The 1947 Amritsar train massacre was an attack on a railway train full of Muslim refugees in Amritsar, East Punjab, during the Partition of India on 22 September 1947. Three thousand Muslims were killed and a further one thousand wounded. Only one hundred passengers were uninjured  These murders demonstrated that railway carriages provided very little protection from physical assault.  After several such attacks on Muslims by Sikhs armed with rifles, swords, and spears, the Government of Pakistan stopped all trains from the Indian Punjab to the Pakistani Punjab at the end of September 1947. The Sikh Jathas, which were ruthless,  led the attacks for ethnically cleansing the Eastern Punjab of Muslims.  Earlier in September, they had massacred 1,000 Muslims on a Pakistan-bound train near Khalsa College, Amritsar.
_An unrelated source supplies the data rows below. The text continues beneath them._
Record cinv (cn : Z) (lk : list (Z * h256)) c : Prop := {
  ci_wf : cache_wf c;
  ci_cn : 0 <= cn /\ height (lock c) <= cn;
  ci_raw : height (raw c) = -1 \/ raw_ok cn c;
  ci_prep : dead (prep c) \/ prepared c;
  ci_locks : forall h x, (h, x) ∈ lk ->
    h < height (lock c) \/ (h = height (lock c) /\ x = block_hash (lock c));
  ci_once : forall h x y, (h, x) ∈ lk -> (h, y) ∈ lk -> x = y
}.

(** An operation that keeps the three prepares and only removes entries. *)
Lemma cinv_remove cn lk c c' :
  cinv cn lk c -> cache_wf c' ->
  m_rawPrepareCache c' = m_rawPrepareCache c ->
  m_committedPrepareCache c' = m_committedPrepareCache c ->
  m_prepareCache c' = m_prepareCache c ->
  (forall h k m, lookup2 h k (m_signCache c') = Some m -> lookup2 h k (m_signCache c) = Some m) ->
  (forall h k m, lookup2 h k (m_commitCache c') = Some m -> lookup2 h k (m_commitCache c) = Some m) ->
  cinv cn lk c'.
Proof.
  intros [] Hwf Er Ec Ep Hs Hm. unfold raw_ok, raw, lock, prep in *. split.
  - done.
  - unfold lock. by rewrite Ec.
  - unfold raw_ok, raw, lock. by rewrite Er, Ec.
  - unfold prep. rewrite Ep. destruct ci_prep0 as [|[]]; [by left | right].
    unfold agree, prep, raw in *. split; unfold agree, prep, raw; rewrite ?Ep, ?Er; eauto.
  - unfold lock. by rewrite Ec.
  - done.
Qed.

Lemma cinv_clear_prepare cn lk c :
  cinv cn lk c -> cinv cn lk (upd_prepare (prepare_clear (m_prepareCache c)) c).
Proof. intros []. split; try done; [by apply upd_prepare_wf | by left]. Qed.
The violence was the most pronounced in the Indian East Punjab.  Sir Francis Mudie who had become governor of the West Punjab in mid-August 1947, noted that a quick succession of attacks on refugee trains headed west to the border from Amritsar and Jullundur districts in East Punjab, India, between 21 and 23 September 1947  included one on a train aboard which every occupant was killed.

Massacre 
On Monday, 22 September 1947, a train was leaving 30 miles east from Amritsar and was attacked by Sikhs. This attack was repulsed. Trains carrying Sikh troops did pass by during the attack, but they did not intervene.

However, when the same train arrived at Amritsar, crowds of armed Sikh people opened fire at it from both sides of the track. Hindu Jats, the train's escorts, were ordered by the commanding British officer to shoot at the attackers but they fired to deliberately miss the attackers. The commanding officer of the train was left alone to fend for the train. He reportedly shot back at the raiders with a machine gun until it ran out of ammunition. He was killed soon after, reportedly by his own men. Men, women, and children were attacked by Sikhs who swept through the train. The weapons used by the Sikhs during this attack included swords, spears and rifles. The slaughter lasted for approximately three hours.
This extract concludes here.